Jean Lowe's new site-specific installation at Quint ONE,

Photo by Julia Dixon Evans

Above: Jean Lowe's new site-specific installation at Quint ONE, "POW!," pictured on Oct. 14, 2020, is a conceptual look at the portrayals of women in art as "all nostrils and teeth and boobs."

Encinitas-based artist Jean Lowe has a new site-specific work on display at Quint ONE beginning this week. The gallery, open for appointments of physically distanced, in-person visits, features one major work at a time — generally of living, contemporary artists.

"POW!" stands for "portraits of women," and the installation examines the way women were portrayed in abstract expressionism and modernism. Lowe created a replica of a midcentury museum exhibition space — a massive canvas painted as a rug and set on the floor, cloth-mâché and cardboard sculptures made to look like impressively realistic decorative plants, and then three "framed" paintings — painted directly on the gallery wall.

Photo by Julia Dixon Evans

A plant sculpture is made entirely out of cardboard and cloth mâché as part of Jean Lowe's "POW!" installation.

The three works, crafted to look three-dimensional with painted ornate frames and shadows, echo lesser known works by iconic abstract artists Pablo Picasso, Willem de Kooning and Jackson Pollock.

"I wanted to pick not iconic works by, in this case, Picasso, de Kooning and Pollock, so that it's not an arts-historical look at this work; it's like a contemporary person engaging with the paintings in a fresh way," said Lowe. "What I was thinking about is the depiction of women by men, as all nostrils and teeth and boobs."

Lowe wanted these works not just to interrogate how women are portrayed, but how that is perceived and felt by women, too. "Is it misogynist?" Lowe asked. "I mean, I love the work, so I kind of got to thinking: Is it just wildly liberating to be depicted as a fierce, crazy hag, a sturdy, powerful woman?"

Common in Lowe's work is an upturning or derailment of accepted or familiar things. "What's neat to me is to be able to hold a variety of viewpoints at once and even diametrically opposed feelings," Lowe said.

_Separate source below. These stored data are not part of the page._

Lemma wpb_ask l s : holds L l s → wpb P (ask a) (λ b s', (plenty → b = true) ∧ holds L l s') s.
Proof. intros H. by split; [intros Ha|]. Qed.
Lemma wpb_calloc l s : holds L l s → wpb P (calloc a) (λ o s', (plenty → is_Some o) ∧ holds L (option_list o ++ l) s') s.
Proof.
  intros H. eapply wpb_seq; [by apply wpb_ask|]. intros [] s1 [Ha (D & N & E)]; cbn; [|by split; [intros F; discriminate (Ha F)|]].
  split; [by eexists|]. pose proof (is_fresh (live s1)) as F. set (p := fresh (live s1)) in *. rewrite E in F.
  split; [apply NoDup_cons; set_solver|]. split; [set_solver|]. cbn. rewrite E. set_solver.
Qed.
Lemma wpb_get_ex j key l s : holds L l s →
  wpb P (get_ex a j key) (λ r s', fst r = bool_decide (is_Some (json_object_object_get_ex j key)) ∧
    (plenty → snd r = json_object_object_get_ex j key) ∧ (∀ x, snd r = Some x → json_object_object_get_ex j key = Some x) ∧ holds L l s') s.
Proof.
  intros H. unfold get_ex. destruct (json_object_object_get_ex j key) as [x|]; [|by apply wpb_ret].
  eapply wpb_seq; [by apply wpb_ask|]. intros b s1 [Ha H1]. apply wpb_ret. cbn. split; [done|].
  split; [intros F; by rewrite (Ha F)|]. split; [by destruct b|done].
Qed.
Lemma wpb_get_string o l s : holds L l s →
  wpb P (get_string a o) (λ r s', (plenty → r = o ≫= json_object_get_string) ∧ holds L l s') s.
Proof.
  intros H. destruct o as [[]|]; cbn [get_string]; try (by apply wpb_ret);
    (eapply wpb_seq; [by apply wpb_ask|]; intros ok s1 [Ha H1]; apply wpb_ret; split; [intros F; by rewrite (Ha F)|done]).
Qed.
Lemma wpb_strdup o l s : (P → is_Some o) → holds L l s →
  wpb P (strdup a o) (λ d s', (plenty → is_Some d) ∧ holds L (option_list d ++ l) s') s.
Proof. intros Hp H. destruct o; [by apply wpb_calloc|]. intros F. by destruct (Hp F). Qed.

Lemma wpb_required_copy j key l s : (P → plenty ∧ text_at key j) → holds L l s →
  wpb P (required_copy a j key) (λ d s', (plenty → is_Some (json_object_object_get_ex j key) → is_Some d) ∧ holds L (option_list d ++ l) s') s.
Proof.
  intros Hp H. eapply wpb_seq; [by apply wpb_get_ex|]. intros [b o] s1 (Eb & Ho & Hx & H1). cbn in *. subst b.
  case_bool_decide as E; cbn [negb]; [|apply wpb_ret; by split].
  eapply wpb_seq; [by apply wpb_get_string|]. intros t s2 [Ht H2]. eapply wpb_mono; [apply wpb_strdup; [|exact H2]|].
  - intros F. destruct (Hp F) as [Ha T]. rewrite (Ht Ha), (Ho Ha). destruct E as [x E]. rewrite E. by apply T.
  - intros d s3 [Hd H3]. by split; [intros Ha _; apply Hd|].
Qed.
Lemma wpb_optional_copy j key l s : holds L l s →
  wpb P (optional_copy a j key) (λ r s', (plenty → fst r = true) ∧ holds L (option_list (snd r) ++ l) s') s.
Proof.
  intros H. eapply wpb_seq; [by apply wpb_get_ex|]. intros [b o] s1 (_ & _ & _ & H1). destruct b; cbn [fst negb snd]; [|by apply wpb_ret].
  eapply wpb_seq; [by apply wpb_get_string|]. intros [t|] s2 [_ H2]; [|by apply wpb_ret].
  eapply wpb_seq; [by apply wpb_strdup|]. intros d s3 [Hd H3]. apply wpb_ret. split; [|done]. intros Ha. by destruct (Hd Ha) as [? ->].
Qed.
Lemma wpb_array_get_idx j i l s : holds L l s → wpb P (array_get_idx a j i) (λ _ s', holds L l s') s.
Proof.
  intros H. unfold array_get_idx. destruct (array_item j i); [|by apply wpb_ret].
  eapply wpb_seq; [by apply wpb_ask|]. intros b s1 [_ H1]. by apply wpb_ret.
Qed.
Lemma wpb_int_field j key l s : holds L l s → wpb P (int_field a j key) (λ _ s', holds L l s') s.
Proof. intros H. eapply wpb_seq; [by apply wpb_get_ex|]. intros r s1 (_ & _ & _ & H1). by apply wpb_ret. Qed.

(** The result of reading a structure holds its blocks. *)
Definition held {A} `{Owner A} (l : list positive) (r : option A) (s : mem) : Prop :=
  holds L (match r with Some x => blocks x ++ l | None => l end) s.

(** [X]: what is known of the result when memory does not run out. *)
Lemma wpb_open_res {A} `{Owner A} parsed (k : json → positive → B (option A)) (X : json → option A → Prop) l s :
  holds L l s →
  (∀ j p s', parsed = Some j → holds L (p :: l) s' → wpb P (k j p) (λ r s'', held l r s'' ∧ (plenty → X j r)) s') →
  wpb P (open_message a parsed k) (λ r s', held l r s' ∧ (plenty → of_doc (λ j, X j r) parsed)) s.
Proof.
  intros Hl K. destruct parsed as [j|]; [|by apply wpb_ret].
  eapply wpb_seq; [by apply wpb_ask|]. intros [] s1 [F1 H1]; [|apply wpb_ret; split; [done|intros F; discriminate (F1 F)]].
  eapply wpb_seq; [by apply wpb_calloc|]. intros [p|] s2 [F2 H2]; [|apply wpb_ret; split; [done|intros F; by destruct (F2 F)]].
  eapply wpb_mono; [by apply K|]. intros r s3 [H3 X3]. split; [done|]. intros F j' [= <-]. auto.
Qed.
Lemma wpb_open {A} `{Owner A} parsed (k : json → positive → B (option A)) l s :
  holds L l s → (∀ j p s', parsed = Some j → holds L (p :: l) s' → wpb P (k j p) (held l) s') → wpb P (open_message a parsed k) (held l) s.
Proof.
  intros Hl K. eapply wpb_mono; [apply (wpb_open_res parsed k (λ _ _, True)); [done|]|by intros r s' [? _]].
  intros j p s' E Hs. eapply wpb_mono; [by apply K|]. done.
Qed.

(** An error path releases what there is. *)
Lemma wpb_error {A} `{OwnerOk A} (x : A) l l' s : l' ≡ₚ blocks x ++ l → holds L l' s → wpb P (release (Some x) ;~ bret None) (held (A := A) l) s.
Proof. intros -> H1. eapply wpb_seq; [by eapply release_ok|]. intros [] s1 H2. by apply wpb_ret. Qed.
Lemma wpb_value {A} `{Owner A} (x : A) l l' s : l' ≡ₚ blocks x ++ l → holds L l' s → wpb P (bret (Some x)) (held l) s.
Proof. intros E H1. apply wpb_ret. unfold held. by rewrite <- E. Qed.

(** What is held is a permutation of the blocks of the structure. *)
Ltac perm := cbn [blocks own_npr own_lr own_cr own_udp own_nr addr_blocks option_list option_rect np_self np_run_id np_proxy_name np_error
  lr_self lr_version lr_run_id lr_error cr_self cr_msg up_self up_content up_laddr up_raddr ua_self ua_addr ua_zone
  nr_self nr_transaction_id nr_sid nr_protocol nr_error nr_role nr_candidates nr_assisted nr_ports_from nr_ports_to]; solve_Permutation.
Ltac fails H := lazymatch goal with |- wpb _ (bbind (?f (Some ?x)) _) _ _ => change (f (Some x)) with (release (Some x)); eapply (wpb_error x); [|exact H]; perm end.
Ltac yields H := lazymatch goal with |- wpb _ (bret (Some ?x)) _ _ => eapply (wpb_value x); [|exact H]; perm end.

Definition npr_texts (j : json) : Prop := text_at "proxy_name" j.
Definition lr_texts (j : json) : Prop := text_at "version" j ∧ text_at "run_id" j.

Lemma wpb_npr parsed l s : (P → plenty ∧ of_doc npr_texts parsed) → holds L l s → wpb P (new_proxy_resp_unmarshal a parsed) (held l) s.
Proof.
  intros Hp H. apply wpb_open; [done|]. clear s H. intros j p s E H.
  eapply wpb_seq; [by apply wpb_optional_copy|]. intros [b r] s1 [_ H1]. destruct b; cbn [fst snd negb] in *; [|fails H1].
  eapply wpb_seq; [by apply wpb_get_ex|]. intros o s2 (_ & _ & _ & H2). eapply wpb_seq; [by apply wpb_get_string|]. intros t s3 [_ H3].
  eapply wpb_seq; [apply wpb_required_copy; [|exact H3]|].
  { intros F. destruct (Hp F) as [Ha Ht]. split; [done|by apply Ht]. }
  intros [n|] s4 [_ H4]; [|fails H4]. eapply wpb_seq; [by apply wpb_optional_copy|]. intros [b e] s5 [_ H5].
  destruct b; cbn [fst snd negb] in *; [yields H5|fails H5].
Qed.

Lemma wpb_lr parsed l s : (P → plenty ∧ of_doc lr_texts parsed) → holds L l s → wpb P (login_resp_unmarshal a parsed) (held l) s.
Proof.
  intros Hp H. apply wpb_open; [done|]. clear s H. intros j p s E H.
  assert (T : ∀ key, key = "version"%string ∨ key = "run_id"%string → P → plenty ∧ text_at key j).
  { intros key K F. destruct (Hp F) as [Ha Ht]. destruct (Ht j E). split; [done|]. by destruct K as [->| ->]. }
  eapply wpb_seq; [apply wpb_required_copy; eauto|]. intros [v|] s1 [_ H1]; [|fails H1].
  eapply wpb_seq; [apply wpb_required_copy; eauto|]. intros [r|] s2 [_ H2]; [|fails H2].
  eapply wpb_seq; [by apply wpb_optional_copy|]. intros [b e] s3 [_ H3]. destruct b; cbn [fst snd negb] in *; [yields H3|fails H3].
Qed.

Lemma wpb_cr parsed l s : holds L l s → wpb P (control_response_unmarshal a parsed) (held l) s.
Proof.
  intros H. apply wpb_open; [done|]. clear s H. intros j p s E H. cbv zeta.
  eapply wpb_seq; [by apply wpb_get_ex|]. intros t s1 (_ & _ & _ & H1). case_if; [fails H1|].
  eapply wpb_seq; [by apply wpb_get_ex|]. intros c s2 (_ & _ & _ & H2). case_if; [fails H2|].
  eapply wpb_seq; [by apply wpb_get_ex|]. intros m s3 (_ & _ & _ & H3). case_if; [fails H3|].
  eapply wpb_seq; [by apply wpb_get_string|]. intros [x|] s4 [_ H4]; [|fails H4].
  eapply wpb_seq; [by apply wpb_strdup|]. intros [d|] s5 [_ H5]; [yields H5|fails H5].
Qed.

(** The texts of an address, and of the two addresses of a packet. *)
Definition addr_texts (j : json) : Prop := text_at "IP" j ∧ text_at "Zone" j.
Definition udp_texts (j : json) : Prop :=
  text_at "c" j ∧ of_doc addr_texts (json_object_object_get_ex j "l") ∧ of_doc addr_texts (json_object_object_get_ex j "r").

Lemma wpb_addr o l s : (P → plenty ∧ of_doc addr_texts o) → holds L l s →
  wpb P (parse_udp_addr a o) (λ r s', holds L (addr_blocks r ++ l) s') s.
Proof.
  intros Hp H. destruct o as [j|]; [|by apply wpb_ret].
  eapply wpb_seq; [by apply wpb_get_ex|]. intros ip s1 (Eip & Fip & _ & H1). case_if; [by apply wpb_ret|].
  eapply wpb_seq; [by apply wpb_get_ex|]. intros port s2 (_ & _ & _ & H2). case_if; [by apply wpb_ret|].
  eapply wpb_seq; [by apply wpb_get_ex|]. intros z s3 (_ & _ & Fz & H3).
  eapply wpb_seq; [by apply wpb_calloc|]. intros [p|] s4 [_ H4]; [|by apply wpb_ret].
  eapply wpb_seq; [by apply wpb_get_string|]. intros t s5 [Ft H5].
  eapply wpb_seq; [apply wpb_strdup; [|exact H5]|].
  { intros F. destruct (Hp F) as [Ha Ht]. destruct (Ht j eq_refl) as [Ti _]. rewrite (Ft Ha), (Fip Ha).
    rewrite Eip in Hc. apply bool_decide_eq_true in Hc as [x Ex]. rewrite Ex. by apply Ti. }
  intros addr s6 [_ H6]. eapply wpb_seq with (Q := λ t s', (P → is_Some t) ∧ holds L (option_list addr ++ p :: l) s').
  { destruct (snd z) as [x|] eqn:Ez; [|by apply wpb_ret]. eapply wpb_mono; [by apply wpb_get_string|]. intros t' s7 [Ft' H7]. split; [|done].
    intros F. destruct (Hp F) as [Ha Ht]. destruct (Ht j eq_refl) as [_ Tz]. rewrite (Ft' Ha). cbn. by apply Tz, Fz. }
  intros t' s7 [Ft' H7]. eapply wpb_seq; [by apply wpb_strdup|]. intros zone s8 [_ H8].
  assert (E : wpb P (SAFE_FREE addr ;~ SAFE_FREE zone ;~ free p ;~ bret None) (λ r s', holds L (addr_blocks r ++ l) s') s8).
  { eapply wpb_seq; [apply wpb_safe_free with (l := option_list zone ++ p :: l); by rewrite Permutation_app_swap_app in H8|]. intros [] s9 H9.
    eapply wpb_seq; [by apply wpb_safe_free|]. intros [] s10 H10. eapply wpb_seq; [by apply wpb_free|]. intros [] s11 H11. by apply wpb_ret. }
  destruct addr, zone; try exact E. apply wpb_ret. cbn in *. by rewrite Permutation_swap in H8.
Qed.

In her work, she likes to make room for that, and combining that feeling of loving those portraits while also critiquing them helps her, and audiences, arrive at new appreciations and new ways of thinking.

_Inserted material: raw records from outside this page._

(** The tail of the function, once the encoder is there. *)
Lemma run_send_tail b t msg st w :
  writable b w → encoding w st → fits (message_bytes t msg) w →
  ∃ f w', (enc <- prepare_encrypted_message t msg ;;
           match enc with
           | None => ret ()
           | Some enc =>
               mux <- tcp_mux ;;
               if negb (mux =? 0) then write_message b enc (Some SMain) ;; ret ()
               else
                 c <- get_ctl ;;
                 match main_encoder (ss_coders c) with
                 | None => ub
                 | Some e =>
                     ok <- oracle ;;
                     let d := (if fc_iv_sent e then [] else fc_iv e) ++ enc in
                     upd_ctl (λ c, set_ss_coders (mark_iv_sent (ss_coders c)) c) ;;
                     x <- get_bev b ;;
                     if b_ssl x then ret () else write_direct 100 b (if ok then d else [])
                 end
           end) w = Some ((), w') ∧
    queued b [(f, snd (aes_crypt_cfb128 MBEDTLS_ENCRYPT st (message_bytes t msg)))] w w' ∧
    encoding w' (fst (aes_crypt_cfb128 MBEDTLS_ENCRYPT st (message_bytes t msg))).
Proof.
  intros Hw Henc [Hs1 Hs2].
  destruct (run_prepare_encrypted b t msg st w Hw Henc) as (w1 & Hr1 & Q1 & Hm1 & Henc1).
  runs Hr1. unfold tcp_mux at 1. rewrite bind_gets.
  pose proof (qd_writable _ _ _ _ Q1) as Hw1. rewrite (proj2 (Z.eqb_neq _ 0) (wr_mux _ _ Hw1)). simpl.
  destruct (run_write_message b (snd (aes_crypt_cfb128 MBEDTLS_ENCRYPT st (message_bytes t msg))) w1 Hw1)
    as (f & w2 & Hr2 & Q2 & C2); [by unfold fits; rewrite cfb_len, Hm1|].
  exists f, w2. runs Hr2. split; [done|].
  split; [exact (queued_trans _ _ _ _ _ _ Q1 Q2)|]. unfold encoding. by rewrite C2.
Qed.

Lemma run_send_ready b t msg st w :
  writable b w → encoding w st → fits (message_bytes t msg) w →
  ∃ f w', send_enc_msg_frp_server None t msg (Some SMain) w = Some ((), w') ∧
    queued b [(f, snd (aes_crypt_cfb128 MBEDTLS_ENCRYPT st (message_bytes t msg)))] w w' ∧
    encoding w' (fst (aes_crypt_cfb128 MBEDTLS_ENCRYPT st (message_bytes t msg))).
Proof.
  intros Hw Henc Hf. unfold send_enc_msg_frp_server. runs (out_bev_main b w (wr_connect _ _ Hw)).
  unfold get_ctl at 1. rewrite bind_gets. pose proof Henc as (e & Ee & _).
  unfold is_encoder_inited. rewrite Ee, bool_decide_true by by eexists.
  exact (run_send_tail b t msg st w Hw Henc Hf).
Qed.

(** The first message makes the encoder and sends its iv. *)
Lemma run_send_first b t msg w :
  writable b w → good_random w → main_encoder (ss_coders (w_ctl w)) = None →
  zlen (message_bytes t msg) ≤ DEFAULT_MAX_FRAME_SIZE →
  16 + zlen (message_bytes t msg) ≤ s_send_window (w_main_stream w) →
  ∃ f g iv w', send_enc_msg_frp_server None t msg (Some SMain) w = Some ((), w') ∧ zlen iv = 16 ∧
    queued b [(f, iv); (g, snd (aes_crypt_cfb128 MBEDTLS_ENCRYPT (cfb_start (encoder_key w) iv)
                              (message_bytes t msg)))] w w' ∧
    encoding w' (fst (aes_crypt_cfb128 MBEDTLS_ENCRYPT (cfb_start (encoder_key w) iv)
                   (message_bytes t msg))).
Proof.
  intros Hw Hg Hno Hs1 Hs2. unfold send_enc_msg_frp_server.
  runs (out_bev_main b w (wr_connect _ _ Hw)). unfold get_ctl at 1. rewrite bind_gets.
  unfold is_encoder_inited. rewrite Hno, bool_decide_false by by intros [? [=]].
  destruct (run_make_encoder b w Hw Hg) as (e & w1 & Hr1 & Q1 & Hm1 & Hk & Hiv & Henc).
  pose proof (qd_writable _ _ _ _ Q1) as Hw1. pose proof (message_size t msg).
  pose proof (zlen_nonneg msg).
  destruct (run_write_message b (fc_iv e) w1 Hw1) as (f & w2 & Hr2 & Q2 & C2).
  { unfold fits, DEFAULT_MAX_FRAME_SIZE. rewrite Hiv, Hm1. lia. }
  assert (initialize_encoder b (Some SMain) w = Some (true, w2)) as Hinit.
  { unfold initialize_encoder. runs Hr1. unfold tcp_mux at 1. rewrite bind_gets.
    by rewrite (proj2 (Z.eqb_neq _ 0) (wr_mux _ _ Hw1)). }
  runs Hinit.
  assert (encoding w2 (cfb_start (fc_key e) (fc_iv e))) as Henc2 by (unfold encoding; by rewrite C2).
  destruct (run_send_tail b t msg _ w2 (qd_writable _ _ _ _ Q2) Henc2) as (g & w3 & Hr3 & Q3 & Henc3).
  { unfold fits. rewrite (qd_window _ _ _ _ Q2), Hm1. unfold payloads. simpl. rewrite app_nil_r, Hiv. lia. }
  rewrite Hk in *. exists f, g, (fc_iv e), w3. split; [exact Hr3|]. split; [done|]. split; [|done].
  exact (queued_trans _ _ _ _ _ _ Q1 (queued_trans _ _ _ _ _ _ Q2 Q3)).
Qed.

Also upturned: a viewer's actual perception when walking into the gallery. "I kind of like work that just catches you formally first, so the surprise of seeing something painted directly, and the sculptures are realistic enough that when you really look at them they start to dissolve a little bit," Lowe said.

Photo by Julia Dixon Evans

Detail of Jean Lowe's "POW!" installation, pictured on Oct. 14, 2020. The plant and rug are sculptural, 3-dimensional works, but the "framed" paintings are painted directly on the gallery walls.

Quint Gallery — first opened by Mark Quint nearly 40 years ago — has been a mainstay in the visual arts scene in its several locations and formats over the decades, creating spaces for established and emerging artists as well as collectors and casual viewers.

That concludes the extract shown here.